Problem statement -> Reproduce the first line of the material below and each line after it, exactly, through the line containing "assert (Eu : UnlockBlockContent", and give nothing more.

Data provided ->

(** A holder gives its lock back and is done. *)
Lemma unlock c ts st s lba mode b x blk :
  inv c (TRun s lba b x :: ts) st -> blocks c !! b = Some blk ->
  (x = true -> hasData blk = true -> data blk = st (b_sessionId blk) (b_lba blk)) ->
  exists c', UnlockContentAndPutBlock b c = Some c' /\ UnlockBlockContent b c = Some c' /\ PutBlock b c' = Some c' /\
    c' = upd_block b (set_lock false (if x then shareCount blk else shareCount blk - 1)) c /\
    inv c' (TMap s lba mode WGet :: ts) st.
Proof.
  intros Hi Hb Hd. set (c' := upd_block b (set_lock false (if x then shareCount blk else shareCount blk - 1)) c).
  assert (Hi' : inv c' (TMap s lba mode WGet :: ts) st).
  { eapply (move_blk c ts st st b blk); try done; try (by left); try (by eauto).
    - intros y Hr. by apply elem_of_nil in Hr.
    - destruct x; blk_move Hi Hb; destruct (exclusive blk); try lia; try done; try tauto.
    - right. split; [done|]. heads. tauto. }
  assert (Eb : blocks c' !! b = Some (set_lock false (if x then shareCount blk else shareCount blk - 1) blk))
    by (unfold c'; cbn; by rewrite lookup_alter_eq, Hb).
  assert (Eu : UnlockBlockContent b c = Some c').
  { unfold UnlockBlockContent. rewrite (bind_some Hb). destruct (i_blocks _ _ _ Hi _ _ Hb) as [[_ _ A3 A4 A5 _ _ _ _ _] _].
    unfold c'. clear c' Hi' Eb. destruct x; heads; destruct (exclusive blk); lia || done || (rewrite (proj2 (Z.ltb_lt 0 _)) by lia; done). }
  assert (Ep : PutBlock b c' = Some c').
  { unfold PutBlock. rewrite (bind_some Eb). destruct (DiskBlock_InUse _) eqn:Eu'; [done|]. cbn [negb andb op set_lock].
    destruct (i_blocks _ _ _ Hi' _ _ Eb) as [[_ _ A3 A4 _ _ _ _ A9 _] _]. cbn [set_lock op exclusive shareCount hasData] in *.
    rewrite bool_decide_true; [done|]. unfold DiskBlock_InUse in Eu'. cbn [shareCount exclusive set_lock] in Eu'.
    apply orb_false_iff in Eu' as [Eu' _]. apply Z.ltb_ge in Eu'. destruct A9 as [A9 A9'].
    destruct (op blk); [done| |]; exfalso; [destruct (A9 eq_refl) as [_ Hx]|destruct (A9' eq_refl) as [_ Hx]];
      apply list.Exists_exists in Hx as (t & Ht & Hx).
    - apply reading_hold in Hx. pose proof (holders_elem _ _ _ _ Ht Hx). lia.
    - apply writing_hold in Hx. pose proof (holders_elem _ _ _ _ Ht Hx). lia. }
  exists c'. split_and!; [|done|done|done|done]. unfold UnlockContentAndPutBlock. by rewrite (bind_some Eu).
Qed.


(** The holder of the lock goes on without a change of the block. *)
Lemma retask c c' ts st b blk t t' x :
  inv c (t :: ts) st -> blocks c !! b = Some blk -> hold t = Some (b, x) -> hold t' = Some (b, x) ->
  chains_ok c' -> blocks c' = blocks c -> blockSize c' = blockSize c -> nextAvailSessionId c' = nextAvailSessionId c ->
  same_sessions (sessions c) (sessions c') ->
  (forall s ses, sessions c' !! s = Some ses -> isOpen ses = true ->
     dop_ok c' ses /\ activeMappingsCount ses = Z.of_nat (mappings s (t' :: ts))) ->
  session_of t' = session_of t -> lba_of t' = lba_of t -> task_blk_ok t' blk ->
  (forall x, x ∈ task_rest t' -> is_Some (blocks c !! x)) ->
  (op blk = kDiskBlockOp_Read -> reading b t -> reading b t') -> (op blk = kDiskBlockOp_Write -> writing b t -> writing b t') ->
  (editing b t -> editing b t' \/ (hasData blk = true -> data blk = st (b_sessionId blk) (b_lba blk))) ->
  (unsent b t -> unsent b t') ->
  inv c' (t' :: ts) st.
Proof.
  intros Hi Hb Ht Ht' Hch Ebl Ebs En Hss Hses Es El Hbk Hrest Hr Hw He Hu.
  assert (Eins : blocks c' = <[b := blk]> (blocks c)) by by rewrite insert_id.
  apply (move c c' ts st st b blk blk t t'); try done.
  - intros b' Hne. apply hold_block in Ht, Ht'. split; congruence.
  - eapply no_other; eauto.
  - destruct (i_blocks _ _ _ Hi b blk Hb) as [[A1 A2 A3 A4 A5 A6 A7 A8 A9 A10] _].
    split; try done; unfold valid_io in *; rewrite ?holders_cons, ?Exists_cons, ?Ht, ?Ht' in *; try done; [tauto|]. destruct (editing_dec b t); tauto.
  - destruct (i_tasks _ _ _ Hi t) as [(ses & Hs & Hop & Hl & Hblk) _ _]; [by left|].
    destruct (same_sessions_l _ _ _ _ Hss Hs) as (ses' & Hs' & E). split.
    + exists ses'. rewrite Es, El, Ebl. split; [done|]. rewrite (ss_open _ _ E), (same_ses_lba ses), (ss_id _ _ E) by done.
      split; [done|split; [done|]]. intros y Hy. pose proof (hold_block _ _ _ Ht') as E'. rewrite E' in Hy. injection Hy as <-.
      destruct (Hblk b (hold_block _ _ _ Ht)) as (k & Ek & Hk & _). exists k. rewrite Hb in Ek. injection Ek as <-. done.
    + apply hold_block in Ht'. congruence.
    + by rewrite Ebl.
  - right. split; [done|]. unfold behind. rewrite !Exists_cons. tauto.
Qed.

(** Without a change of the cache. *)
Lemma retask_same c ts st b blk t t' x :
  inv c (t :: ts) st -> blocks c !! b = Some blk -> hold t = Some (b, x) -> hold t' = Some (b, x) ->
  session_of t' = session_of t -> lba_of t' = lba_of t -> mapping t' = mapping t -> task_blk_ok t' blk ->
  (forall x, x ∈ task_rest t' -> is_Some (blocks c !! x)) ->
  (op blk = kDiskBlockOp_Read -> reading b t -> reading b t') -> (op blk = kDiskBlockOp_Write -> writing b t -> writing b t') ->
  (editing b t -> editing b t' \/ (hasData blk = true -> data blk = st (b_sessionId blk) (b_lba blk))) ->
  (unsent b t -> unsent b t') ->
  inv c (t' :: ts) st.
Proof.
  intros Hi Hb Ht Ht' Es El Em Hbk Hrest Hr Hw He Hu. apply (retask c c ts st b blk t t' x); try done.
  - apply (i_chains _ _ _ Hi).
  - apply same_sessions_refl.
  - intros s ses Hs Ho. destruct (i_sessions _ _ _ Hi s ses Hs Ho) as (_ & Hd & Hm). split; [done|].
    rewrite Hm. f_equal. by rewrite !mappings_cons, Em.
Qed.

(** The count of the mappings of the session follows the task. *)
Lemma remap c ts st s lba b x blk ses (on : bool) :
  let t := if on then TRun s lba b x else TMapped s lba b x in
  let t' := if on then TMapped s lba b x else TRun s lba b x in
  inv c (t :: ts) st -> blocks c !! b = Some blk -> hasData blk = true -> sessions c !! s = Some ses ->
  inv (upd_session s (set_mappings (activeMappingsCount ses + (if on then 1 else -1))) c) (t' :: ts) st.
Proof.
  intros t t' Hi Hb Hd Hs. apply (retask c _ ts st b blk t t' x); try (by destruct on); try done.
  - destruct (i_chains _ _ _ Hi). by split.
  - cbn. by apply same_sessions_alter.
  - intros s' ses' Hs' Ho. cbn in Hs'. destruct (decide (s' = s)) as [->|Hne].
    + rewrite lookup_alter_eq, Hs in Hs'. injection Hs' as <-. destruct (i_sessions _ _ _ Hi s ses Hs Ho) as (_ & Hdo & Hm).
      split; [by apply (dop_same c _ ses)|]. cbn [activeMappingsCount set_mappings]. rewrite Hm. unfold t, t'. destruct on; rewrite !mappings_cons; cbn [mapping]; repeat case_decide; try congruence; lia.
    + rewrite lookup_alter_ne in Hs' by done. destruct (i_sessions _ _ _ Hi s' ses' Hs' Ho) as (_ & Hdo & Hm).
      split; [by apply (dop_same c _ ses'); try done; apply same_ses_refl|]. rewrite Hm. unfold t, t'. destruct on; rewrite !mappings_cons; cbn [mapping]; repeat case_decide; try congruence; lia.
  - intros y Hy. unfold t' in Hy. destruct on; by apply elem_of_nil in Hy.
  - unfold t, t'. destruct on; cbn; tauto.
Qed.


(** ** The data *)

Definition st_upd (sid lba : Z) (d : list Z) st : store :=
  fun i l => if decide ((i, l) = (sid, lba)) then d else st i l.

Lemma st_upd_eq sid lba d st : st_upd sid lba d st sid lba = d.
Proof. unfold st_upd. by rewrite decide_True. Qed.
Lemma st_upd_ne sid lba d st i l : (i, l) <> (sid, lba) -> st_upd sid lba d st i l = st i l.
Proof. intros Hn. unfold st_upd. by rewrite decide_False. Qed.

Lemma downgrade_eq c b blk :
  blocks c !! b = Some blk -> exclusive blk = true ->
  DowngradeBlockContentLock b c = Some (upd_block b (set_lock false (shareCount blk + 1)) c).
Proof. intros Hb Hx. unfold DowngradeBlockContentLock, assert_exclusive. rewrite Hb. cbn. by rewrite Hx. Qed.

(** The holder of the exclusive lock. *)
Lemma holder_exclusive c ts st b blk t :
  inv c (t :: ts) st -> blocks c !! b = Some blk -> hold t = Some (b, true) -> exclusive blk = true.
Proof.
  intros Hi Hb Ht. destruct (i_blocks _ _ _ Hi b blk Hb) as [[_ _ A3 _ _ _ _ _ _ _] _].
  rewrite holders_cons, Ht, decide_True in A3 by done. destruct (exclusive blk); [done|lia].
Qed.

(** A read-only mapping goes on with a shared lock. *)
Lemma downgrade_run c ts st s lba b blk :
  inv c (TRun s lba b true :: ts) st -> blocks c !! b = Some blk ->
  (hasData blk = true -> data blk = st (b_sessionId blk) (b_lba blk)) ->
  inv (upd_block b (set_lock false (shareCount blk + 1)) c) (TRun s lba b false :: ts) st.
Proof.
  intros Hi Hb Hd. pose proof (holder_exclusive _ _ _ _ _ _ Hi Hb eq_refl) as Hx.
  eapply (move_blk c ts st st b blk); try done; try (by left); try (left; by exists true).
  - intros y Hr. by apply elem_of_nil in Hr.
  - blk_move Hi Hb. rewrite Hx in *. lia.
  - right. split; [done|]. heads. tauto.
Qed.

Solution for this exercise ->
(** A holder gives its lock back and is done. *)
Lemma unlock c ts st s lba mode b x blk :
  inv c (TRun s lba b x :: ts) st -> blocks c !! b = Some blk ->
  (x = true -> hasData blk = true -> data blk = st (b_sessionId blk) (b_lba blk)) ->
  exists c', UnlockContentAndPutBlock b c = Some c' /\ UnlockBlockContent b c = Some c' /\ PutBlock b c' = Some c' /\
    c' = upd_block b (set_lock false (if x then shareCount blk else shareCount blk - 1)) c /\
    inv c' (TMap s lba mode WGet :: ts) st.
Proof.
  intros Hi Hb Hd. set (c' := upd_block b (set_lock false (if x then shareCount blk else shareCount blk - 1)) c).
  assert (Hi' : inv c' (TMap s lba mode WGet :: ts) st).
  { eapply (move_blk c ts st st b blk); try done; try (by left); try (by eauto).
    - intros y Hr. by apply elem_of_nil in Hr.
    - destruct x; blk_move Hi Hb; destruct (exclusive blk); try lia; try done; try tauto.
    - right. split; [done|]. heads. tauto. }
  assert (Eb : blocks c' !! b = Some (set_lock false (if x then shareCount blk else shareCount blk - 1) blk))
    by (unfold c'; cbn; by rewrite lookup_alter_eq, Hb).
  assert (Eu : UnlockBlockContent b c = Some c').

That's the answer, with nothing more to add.